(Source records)
· · · · · · ·

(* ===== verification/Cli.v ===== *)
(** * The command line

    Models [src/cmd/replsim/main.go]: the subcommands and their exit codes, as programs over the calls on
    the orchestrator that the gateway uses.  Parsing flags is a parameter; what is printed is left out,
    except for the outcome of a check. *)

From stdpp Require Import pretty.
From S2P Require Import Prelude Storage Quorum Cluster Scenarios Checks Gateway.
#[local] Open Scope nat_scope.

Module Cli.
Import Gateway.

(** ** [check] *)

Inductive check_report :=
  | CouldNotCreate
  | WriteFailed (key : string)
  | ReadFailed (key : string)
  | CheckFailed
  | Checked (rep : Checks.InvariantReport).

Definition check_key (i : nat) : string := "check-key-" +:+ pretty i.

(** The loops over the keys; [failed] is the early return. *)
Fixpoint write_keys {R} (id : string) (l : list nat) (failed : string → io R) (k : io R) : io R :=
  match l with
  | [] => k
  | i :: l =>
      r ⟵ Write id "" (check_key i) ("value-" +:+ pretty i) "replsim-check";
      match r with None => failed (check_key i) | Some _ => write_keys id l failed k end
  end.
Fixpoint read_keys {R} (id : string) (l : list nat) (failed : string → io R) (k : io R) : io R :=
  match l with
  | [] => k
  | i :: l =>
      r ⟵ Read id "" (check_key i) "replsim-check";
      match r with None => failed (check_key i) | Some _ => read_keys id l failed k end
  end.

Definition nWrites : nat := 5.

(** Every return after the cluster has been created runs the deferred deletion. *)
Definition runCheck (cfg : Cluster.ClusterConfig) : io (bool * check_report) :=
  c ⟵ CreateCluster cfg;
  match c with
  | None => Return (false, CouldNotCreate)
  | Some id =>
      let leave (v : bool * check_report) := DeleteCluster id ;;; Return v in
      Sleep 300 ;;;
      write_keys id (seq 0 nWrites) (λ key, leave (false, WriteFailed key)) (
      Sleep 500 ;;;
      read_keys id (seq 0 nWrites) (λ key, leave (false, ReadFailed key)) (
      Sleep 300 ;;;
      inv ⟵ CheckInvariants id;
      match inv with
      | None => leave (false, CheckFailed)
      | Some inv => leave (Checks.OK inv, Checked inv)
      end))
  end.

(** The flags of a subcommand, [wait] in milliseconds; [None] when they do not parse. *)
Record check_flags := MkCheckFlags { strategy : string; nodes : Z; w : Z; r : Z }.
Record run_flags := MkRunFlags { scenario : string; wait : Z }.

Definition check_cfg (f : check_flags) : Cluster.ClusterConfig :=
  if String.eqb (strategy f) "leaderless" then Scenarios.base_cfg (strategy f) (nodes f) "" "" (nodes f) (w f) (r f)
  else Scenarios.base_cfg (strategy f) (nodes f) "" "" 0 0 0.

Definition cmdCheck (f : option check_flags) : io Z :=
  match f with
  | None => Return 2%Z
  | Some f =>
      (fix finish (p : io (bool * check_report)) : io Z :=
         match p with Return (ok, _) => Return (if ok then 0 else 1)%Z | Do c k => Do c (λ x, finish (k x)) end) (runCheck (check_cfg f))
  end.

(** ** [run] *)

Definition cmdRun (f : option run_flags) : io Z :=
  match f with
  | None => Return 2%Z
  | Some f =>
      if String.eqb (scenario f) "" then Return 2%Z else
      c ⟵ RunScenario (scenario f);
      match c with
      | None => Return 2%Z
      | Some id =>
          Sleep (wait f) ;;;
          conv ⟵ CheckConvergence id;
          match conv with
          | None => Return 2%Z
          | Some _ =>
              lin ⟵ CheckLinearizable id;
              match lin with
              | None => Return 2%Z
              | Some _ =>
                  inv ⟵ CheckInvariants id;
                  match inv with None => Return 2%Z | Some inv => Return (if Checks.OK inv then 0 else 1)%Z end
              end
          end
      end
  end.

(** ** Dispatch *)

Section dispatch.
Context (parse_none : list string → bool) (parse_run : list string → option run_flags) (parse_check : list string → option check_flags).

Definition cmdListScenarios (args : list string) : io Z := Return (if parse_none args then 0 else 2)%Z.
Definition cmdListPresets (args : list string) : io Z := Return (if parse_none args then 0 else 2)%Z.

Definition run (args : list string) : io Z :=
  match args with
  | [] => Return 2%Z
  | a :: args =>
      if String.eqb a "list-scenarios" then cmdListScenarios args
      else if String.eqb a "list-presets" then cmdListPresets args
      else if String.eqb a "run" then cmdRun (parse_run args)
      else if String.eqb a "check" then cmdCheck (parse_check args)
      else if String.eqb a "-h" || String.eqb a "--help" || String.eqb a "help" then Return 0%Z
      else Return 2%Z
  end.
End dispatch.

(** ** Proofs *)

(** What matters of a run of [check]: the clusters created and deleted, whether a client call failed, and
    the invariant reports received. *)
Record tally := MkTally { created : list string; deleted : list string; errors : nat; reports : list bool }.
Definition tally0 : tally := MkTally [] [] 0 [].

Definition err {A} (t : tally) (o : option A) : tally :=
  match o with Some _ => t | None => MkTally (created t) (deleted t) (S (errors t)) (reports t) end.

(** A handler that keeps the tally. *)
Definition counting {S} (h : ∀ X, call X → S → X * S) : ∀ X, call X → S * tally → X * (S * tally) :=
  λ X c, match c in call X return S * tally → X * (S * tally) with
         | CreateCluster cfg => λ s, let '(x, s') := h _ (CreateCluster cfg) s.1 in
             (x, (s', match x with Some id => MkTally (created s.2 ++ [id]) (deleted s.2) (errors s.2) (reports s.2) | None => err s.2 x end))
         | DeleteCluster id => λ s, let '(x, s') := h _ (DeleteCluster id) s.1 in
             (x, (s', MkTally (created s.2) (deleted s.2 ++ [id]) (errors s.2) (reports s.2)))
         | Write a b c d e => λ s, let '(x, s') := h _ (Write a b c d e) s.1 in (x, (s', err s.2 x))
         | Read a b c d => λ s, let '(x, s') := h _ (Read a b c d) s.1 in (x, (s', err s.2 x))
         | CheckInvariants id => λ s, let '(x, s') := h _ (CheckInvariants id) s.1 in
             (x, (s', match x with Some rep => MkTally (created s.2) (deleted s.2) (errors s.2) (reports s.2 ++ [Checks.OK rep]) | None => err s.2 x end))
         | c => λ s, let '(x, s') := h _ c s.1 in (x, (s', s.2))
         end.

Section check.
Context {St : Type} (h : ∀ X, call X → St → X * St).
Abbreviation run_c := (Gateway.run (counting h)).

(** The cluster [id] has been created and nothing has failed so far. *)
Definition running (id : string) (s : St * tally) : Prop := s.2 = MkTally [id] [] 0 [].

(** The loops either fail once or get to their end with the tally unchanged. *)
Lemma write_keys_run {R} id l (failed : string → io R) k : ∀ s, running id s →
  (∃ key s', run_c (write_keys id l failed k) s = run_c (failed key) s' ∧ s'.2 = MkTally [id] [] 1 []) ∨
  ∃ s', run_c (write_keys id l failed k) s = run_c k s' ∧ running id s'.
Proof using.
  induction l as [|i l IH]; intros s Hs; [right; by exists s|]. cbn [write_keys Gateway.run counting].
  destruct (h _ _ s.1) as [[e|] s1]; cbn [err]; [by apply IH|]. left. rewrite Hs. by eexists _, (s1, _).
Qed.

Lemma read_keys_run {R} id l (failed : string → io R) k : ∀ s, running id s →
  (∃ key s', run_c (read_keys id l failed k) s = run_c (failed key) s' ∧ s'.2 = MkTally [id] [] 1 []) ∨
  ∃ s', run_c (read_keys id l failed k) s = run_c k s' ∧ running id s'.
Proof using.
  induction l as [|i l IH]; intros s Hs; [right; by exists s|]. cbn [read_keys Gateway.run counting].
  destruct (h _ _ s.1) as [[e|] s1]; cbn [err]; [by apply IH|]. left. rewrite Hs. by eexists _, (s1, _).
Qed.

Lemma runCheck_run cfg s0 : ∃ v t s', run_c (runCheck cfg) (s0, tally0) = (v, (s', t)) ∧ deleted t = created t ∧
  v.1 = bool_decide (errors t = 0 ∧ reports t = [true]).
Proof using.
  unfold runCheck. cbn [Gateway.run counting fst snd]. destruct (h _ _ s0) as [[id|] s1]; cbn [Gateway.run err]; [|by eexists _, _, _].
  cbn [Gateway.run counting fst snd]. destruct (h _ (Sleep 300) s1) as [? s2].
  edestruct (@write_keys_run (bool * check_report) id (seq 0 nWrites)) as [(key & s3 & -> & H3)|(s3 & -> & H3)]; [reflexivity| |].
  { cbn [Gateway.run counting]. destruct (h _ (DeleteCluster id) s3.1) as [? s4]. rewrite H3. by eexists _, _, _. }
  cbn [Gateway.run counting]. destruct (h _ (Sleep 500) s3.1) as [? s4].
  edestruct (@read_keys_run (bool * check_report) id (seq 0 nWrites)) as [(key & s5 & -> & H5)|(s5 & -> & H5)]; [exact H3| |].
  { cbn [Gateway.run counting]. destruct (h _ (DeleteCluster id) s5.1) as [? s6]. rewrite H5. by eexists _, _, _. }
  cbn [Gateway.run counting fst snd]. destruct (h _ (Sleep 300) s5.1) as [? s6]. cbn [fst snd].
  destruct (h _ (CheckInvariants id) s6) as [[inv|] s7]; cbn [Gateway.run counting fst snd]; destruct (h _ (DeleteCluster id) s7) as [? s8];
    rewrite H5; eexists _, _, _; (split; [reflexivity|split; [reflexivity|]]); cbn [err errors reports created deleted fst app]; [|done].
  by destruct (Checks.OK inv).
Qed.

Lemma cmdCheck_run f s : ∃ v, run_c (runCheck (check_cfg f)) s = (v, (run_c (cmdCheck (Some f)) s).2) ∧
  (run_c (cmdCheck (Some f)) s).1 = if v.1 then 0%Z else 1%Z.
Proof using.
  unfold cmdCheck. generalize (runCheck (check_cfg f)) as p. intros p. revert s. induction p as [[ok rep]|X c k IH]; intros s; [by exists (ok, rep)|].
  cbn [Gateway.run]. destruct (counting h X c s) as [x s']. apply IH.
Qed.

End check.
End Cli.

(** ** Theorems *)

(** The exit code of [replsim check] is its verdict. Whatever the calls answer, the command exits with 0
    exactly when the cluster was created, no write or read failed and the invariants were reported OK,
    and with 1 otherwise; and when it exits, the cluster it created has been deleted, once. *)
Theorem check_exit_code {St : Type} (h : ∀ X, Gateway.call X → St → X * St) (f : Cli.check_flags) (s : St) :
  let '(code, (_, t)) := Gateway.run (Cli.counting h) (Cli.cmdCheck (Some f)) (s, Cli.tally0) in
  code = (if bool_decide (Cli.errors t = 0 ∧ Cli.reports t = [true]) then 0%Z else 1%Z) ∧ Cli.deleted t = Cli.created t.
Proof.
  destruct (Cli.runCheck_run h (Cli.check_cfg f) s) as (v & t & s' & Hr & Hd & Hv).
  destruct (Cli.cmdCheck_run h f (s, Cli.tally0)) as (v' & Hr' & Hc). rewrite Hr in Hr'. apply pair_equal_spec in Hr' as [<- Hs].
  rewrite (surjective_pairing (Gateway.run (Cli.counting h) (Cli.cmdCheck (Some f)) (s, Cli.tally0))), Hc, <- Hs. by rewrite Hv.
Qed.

· · · · · · ·

From the entries above, print the lines beginning at the one with "Section check." and stopping after the one with "(∃ key s', run_c (read_keys", exactly as written and with nothing else.

*COMPLETED EXERCISE*
Section check.
Context {St : Type} (h : ∀ X, call X → St → X * St).
Abbreviation run_c := (Gateway.run (counting h)).

(** The cluster [id] has been created and nothing has failed so far. *)
Definition running (id : string) (s : St * tally) : Prop := s.2 = MkTally [id] [] 0 [].

(** The loops either fail once or get to their end with the tally unchanged. *)
Lemma write_keys_run {R} id l (failed : string → io R) k : ∀ s, running id s →
  (∃ key s', run_c (write_keys id l failed k) s = run_c (failed key) s' ∧ s'.2 = MkTally [id] [] 1 []) ∨
  ∃ s', run_c (write_keys id l failed k) s = run_c k s' ∧ running id s'.
Proof using.
  induction l as [|i l IH]; intros s Hs; [right; by exists s|]. cbn [write_keys Gateway.run counting].
  destruct (h _ _ s.1) as [[e|] s1]; cbn [err]; [by apply IH|]. left. rewrite Hs. by eexists _, (s1, _).
Qed.

Lemma read_keys_run {R} id l (failed : string → io R) k : ∀ s, running id s →
  (∃ key s', run_c (read_keys id l failed k) s = run_c (failed key) s' ∧ s'.2 = MkTally [id] [] 1 []) ∨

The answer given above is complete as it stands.